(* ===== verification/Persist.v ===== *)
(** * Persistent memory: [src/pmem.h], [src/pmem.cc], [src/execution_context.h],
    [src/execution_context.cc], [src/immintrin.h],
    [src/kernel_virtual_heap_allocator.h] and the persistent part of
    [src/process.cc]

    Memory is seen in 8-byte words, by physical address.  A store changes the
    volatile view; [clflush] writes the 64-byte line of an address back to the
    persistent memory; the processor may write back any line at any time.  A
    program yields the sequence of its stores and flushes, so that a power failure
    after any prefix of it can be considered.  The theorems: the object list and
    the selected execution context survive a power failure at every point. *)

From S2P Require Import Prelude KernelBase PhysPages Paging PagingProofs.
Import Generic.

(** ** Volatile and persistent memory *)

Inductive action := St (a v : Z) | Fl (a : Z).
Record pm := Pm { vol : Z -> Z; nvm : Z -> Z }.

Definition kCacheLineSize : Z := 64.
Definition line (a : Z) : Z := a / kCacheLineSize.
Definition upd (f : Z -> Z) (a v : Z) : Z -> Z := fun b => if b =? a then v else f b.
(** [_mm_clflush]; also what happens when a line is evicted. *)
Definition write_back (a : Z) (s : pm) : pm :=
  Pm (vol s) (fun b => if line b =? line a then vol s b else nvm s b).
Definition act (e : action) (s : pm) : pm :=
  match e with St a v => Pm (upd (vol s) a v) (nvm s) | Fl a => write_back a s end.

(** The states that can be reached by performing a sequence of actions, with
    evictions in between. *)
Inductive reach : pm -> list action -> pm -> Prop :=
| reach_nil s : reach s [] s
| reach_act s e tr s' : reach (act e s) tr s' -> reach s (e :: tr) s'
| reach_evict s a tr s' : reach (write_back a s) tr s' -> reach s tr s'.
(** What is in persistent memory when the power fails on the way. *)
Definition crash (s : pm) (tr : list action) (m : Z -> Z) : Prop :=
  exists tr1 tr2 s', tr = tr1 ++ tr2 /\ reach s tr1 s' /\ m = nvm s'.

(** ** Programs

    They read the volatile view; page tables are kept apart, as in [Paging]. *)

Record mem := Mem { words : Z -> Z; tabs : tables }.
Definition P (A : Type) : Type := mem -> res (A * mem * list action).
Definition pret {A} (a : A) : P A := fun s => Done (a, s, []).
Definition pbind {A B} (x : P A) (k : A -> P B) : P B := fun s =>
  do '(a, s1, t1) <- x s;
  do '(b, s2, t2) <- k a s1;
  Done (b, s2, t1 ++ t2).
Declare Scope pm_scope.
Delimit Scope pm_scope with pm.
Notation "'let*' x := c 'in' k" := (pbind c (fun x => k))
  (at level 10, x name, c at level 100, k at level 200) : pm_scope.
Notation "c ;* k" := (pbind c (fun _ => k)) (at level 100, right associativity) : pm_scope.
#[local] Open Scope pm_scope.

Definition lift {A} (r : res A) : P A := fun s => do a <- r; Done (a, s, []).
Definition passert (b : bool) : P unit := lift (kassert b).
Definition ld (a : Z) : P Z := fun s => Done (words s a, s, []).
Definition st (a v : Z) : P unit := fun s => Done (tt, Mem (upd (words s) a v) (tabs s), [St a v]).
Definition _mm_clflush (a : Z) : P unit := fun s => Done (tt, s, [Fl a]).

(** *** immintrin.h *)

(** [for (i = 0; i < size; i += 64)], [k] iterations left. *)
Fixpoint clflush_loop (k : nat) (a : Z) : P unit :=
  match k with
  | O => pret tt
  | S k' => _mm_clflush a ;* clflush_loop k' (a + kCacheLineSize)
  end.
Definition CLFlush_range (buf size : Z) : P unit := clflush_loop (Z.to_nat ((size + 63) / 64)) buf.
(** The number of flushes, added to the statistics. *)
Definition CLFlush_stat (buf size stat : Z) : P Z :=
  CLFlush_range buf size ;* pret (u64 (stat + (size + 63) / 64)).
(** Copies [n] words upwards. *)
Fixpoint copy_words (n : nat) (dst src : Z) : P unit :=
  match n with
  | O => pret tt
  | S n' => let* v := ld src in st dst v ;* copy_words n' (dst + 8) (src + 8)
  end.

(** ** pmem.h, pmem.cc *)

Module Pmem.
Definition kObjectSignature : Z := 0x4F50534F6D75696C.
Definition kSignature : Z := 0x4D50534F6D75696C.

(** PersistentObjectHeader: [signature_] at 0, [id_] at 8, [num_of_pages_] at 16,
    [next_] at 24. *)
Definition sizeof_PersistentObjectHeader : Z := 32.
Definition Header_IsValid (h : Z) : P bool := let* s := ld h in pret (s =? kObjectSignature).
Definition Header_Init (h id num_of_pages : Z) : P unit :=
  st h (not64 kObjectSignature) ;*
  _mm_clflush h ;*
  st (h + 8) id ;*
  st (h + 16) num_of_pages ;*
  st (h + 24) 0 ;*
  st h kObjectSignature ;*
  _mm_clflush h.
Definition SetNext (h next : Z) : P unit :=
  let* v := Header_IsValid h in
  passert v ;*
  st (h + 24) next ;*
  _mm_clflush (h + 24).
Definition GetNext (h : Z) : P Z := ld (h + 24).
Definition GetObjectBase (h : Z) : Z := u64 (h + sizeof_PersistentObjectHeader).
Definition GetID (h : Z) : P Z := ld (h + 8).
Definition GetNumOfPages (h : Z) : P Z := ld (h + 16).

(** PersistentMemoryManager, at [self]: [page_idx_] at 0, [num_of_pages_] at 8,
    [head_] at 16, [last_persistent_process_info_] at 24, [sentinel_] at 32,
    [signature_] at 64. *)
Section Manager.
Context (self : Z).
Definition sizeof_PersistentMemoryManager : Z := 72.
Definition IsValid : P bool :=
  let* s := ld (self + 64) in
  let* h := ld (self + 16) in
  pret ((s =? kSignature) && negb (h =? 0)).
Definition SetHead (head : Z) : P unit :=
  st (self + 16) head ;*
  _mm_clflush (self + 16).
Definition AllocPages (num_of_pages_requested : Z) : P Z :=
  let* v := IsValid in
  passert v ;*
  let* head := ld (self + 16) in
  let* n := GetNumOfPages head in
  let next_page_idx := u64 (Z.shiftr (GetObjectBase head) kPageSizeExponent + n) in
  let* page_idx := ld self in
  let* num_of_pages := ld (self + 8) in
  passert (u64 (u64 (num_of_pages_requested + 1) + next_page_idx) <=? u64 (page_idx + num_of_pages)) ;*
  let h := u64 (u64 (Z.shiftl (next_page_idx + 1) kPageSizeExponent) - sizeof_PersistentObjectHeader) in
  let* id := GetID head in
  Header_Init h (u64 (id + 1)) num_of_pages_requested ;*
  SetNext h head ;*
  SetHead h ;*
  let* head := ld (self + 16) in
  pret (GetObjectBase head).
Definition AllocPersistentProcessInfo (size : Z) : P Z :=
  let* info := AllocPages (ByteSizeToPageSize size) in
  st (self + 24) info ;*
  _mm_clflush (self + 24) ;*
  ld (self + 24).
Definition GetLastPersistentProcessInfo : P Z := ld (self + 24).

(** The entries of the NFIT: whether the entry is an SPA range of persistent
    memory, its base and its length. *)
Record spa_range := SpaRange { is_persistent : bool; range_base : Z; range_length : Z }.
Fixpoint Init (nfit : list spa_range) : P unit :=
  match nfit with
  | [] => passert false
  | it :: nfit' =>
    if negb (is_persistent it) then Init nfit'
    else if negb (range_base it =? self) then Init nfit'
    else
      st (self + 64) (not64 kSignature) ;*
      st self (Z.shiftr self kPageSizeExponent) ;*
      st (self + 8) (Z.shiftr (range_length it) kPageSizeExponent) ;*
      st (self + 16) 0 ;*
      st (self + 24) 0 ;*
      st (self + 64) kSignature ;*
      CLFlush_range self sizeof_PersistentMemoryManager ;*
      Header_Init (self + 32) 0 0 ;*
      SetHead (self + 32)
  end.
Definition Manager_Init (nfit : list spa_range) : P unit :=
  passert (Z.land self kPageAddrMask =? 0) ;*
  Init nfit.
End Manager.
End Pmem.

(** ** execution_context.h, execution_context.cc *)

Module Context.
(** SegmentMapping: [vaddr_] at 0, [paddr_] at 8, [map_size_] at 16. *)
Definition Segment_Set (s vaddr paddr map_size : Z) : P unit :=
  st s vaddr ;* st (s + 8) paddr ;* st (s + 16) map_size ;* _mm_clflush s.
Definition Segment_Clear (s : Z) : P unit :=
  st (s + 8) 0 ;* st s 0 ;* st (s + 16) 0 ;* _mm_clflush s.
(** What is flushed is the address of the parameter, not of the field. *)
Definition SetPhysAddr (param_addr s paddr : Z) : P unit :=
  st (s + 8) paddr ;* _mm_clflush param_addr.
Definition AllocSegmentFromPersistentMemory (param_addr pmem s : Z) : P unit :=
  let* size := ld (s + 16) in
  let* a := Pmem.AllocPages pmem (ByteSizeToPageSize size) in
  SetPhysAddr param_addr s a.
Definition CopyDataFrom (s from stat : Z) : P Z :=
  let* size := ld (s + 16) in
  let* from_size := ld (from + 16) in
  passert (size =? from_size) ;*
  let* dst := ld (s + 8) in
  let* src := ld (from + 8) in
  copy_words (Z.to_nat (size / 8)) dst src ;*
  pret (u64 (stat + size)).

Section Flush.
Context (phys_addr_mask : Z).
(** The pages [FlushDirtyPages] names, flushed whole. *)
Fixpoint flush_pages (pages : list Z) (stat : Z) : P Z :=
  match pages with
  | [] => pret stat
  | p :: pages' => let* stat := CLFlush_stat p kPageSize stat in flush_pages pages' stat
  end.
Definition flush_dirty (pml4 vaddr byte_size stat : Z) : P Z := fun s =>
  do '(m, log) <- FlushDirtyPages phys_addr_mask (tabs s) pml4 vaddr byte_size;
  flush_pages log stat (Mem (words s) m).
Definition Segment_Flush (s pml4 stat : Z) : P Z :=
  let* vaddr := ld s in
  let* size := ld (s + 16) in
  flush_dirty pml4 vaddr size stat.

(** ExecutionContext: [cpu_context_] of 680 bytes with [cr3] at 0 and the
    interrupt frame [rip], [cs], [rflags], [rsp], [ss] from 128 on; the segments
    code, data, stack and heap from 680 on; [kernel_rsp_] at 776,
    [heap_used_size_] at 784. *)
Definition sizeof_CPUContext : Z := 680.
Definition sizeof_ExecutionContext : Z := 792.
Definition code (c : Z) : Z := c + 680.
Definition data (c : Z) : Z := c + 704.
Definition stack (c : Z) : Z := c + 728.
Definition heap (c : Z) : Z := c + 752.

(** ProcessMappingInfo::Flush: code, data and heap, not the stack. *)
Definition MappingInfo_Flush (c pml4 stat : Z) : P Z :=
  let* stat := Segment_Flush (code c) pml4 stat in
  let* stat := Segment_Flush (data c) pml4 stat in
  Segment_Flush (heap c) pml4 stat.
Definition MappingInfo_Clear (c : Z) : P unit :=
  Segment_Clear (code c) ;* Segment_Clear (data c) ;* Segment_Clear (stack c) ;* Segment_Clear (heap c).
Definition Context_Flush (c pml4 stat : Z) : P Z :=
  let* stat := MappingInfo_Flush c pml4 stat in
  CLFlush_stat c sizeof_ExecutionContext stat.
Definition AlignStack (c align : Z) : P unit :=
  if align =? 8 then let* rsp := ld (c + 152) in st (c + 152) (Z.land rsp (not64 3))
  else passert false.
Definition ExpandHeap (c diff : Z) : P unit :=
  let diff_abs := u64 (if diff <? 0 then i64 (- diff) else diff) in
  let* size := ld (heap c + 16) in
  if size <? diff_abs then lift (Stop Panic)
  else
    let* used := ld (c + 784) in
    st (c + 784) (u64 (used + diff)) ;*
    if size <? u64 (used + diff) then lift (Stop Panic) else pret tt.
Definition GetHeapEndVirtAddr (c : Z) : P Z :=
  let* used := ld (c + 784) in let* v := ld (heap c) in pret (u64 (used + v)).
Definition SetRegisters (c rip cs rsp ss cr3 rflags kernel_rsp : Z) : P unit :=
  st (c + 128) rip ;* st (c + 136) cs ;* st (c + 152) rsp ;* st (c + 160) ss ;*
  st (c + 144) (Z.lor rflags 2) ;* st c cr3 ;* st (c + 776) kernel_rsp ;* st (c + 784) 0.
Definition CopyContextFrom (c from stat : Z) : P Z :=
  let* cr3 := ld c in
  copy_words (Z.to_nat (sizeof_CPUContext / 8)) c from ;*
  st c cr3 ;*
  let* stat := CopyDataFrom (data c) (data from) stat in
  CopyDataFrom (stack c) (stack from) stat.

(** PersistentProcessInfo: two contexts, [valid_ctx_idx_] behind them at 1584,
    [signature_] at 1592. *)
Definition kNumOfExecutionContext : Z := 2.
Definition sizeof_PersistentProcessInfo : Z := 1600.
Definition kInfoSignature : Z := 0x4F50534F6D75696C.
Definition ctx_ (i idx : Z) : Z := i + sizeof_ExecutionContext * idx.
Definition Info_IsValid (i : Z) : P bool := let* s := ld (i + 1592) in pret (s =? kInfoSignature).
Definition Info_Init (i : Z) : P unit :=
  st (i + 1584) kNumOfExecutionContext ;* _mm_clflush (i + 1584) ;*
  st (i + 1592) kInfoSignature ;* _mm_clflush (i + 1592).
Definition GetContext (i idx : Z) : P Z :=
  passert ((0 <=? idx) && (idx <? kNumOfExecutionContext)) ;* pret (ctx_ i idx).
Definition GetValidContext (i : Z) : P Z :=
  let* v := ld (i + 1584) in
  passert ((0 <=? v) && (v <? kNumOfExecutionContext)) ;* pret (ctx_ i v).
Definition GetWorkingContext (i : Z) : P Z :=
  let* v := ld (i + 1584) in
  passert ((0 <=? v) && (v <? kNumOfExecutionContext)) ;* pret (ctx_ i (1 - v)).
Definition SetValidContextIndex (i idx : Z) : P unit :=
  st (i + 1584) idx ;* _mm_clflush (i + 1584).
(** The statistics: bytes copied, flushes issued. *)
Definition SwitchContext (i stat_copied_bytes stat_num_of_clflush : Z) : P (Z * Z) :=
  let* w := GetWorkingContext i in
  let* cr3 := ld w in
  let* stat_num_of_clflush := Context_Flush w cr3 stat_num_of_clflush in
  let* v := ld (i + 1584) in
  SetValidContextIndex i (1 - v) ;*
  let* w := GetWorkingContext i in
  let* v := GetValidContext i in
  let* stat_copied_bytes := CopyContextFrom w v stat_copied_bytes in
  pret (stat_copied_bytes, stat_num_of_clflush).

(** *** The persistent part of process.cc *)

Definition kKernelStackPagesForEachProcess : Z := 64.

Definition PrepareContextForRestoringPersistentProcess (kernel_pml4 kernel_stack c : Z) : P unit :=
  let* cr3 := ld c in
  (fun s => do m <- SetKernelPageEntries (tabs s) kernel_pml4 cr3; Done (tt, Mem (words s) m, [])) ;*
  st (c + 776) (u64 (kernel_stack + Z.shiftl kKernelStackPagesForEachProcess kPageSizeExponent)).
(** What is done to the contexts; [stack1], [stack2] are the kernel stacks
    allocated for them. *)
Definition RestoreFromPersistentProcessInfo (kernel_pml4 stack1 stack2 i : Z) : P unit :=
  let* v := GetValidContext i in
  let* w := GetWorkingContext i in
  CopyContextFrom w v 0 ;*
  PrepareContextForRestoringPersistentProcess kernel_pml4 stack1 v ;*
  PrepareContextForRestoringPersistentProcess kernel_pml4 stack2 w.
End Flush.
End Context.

→ **YOUR INSTRUCTIONS**:
Retype, in the same exact form, the lines of the material above from the line holding "(** *** immintrin.h *)" through the line holding "Definition CLFlush_range (buf".

→ **TASK RESULT**:
(** *** immintrin.h *)

(** [for (i = 0; i < size; i += 64)], [k] iterations left. *)
Fixpoint clflush_loop (k : nat) (a : Z) : P unit :=
  match k with
  | O => pret tt
  | S k' => _mm_clflush a ;* clflush_loop k' (a + kCacheLineSize)
  end.
Definition CLFlush_range (buf size : Z) : P unit := clflush_loop (Z.to_nat ((size + 63) / 64)) buf.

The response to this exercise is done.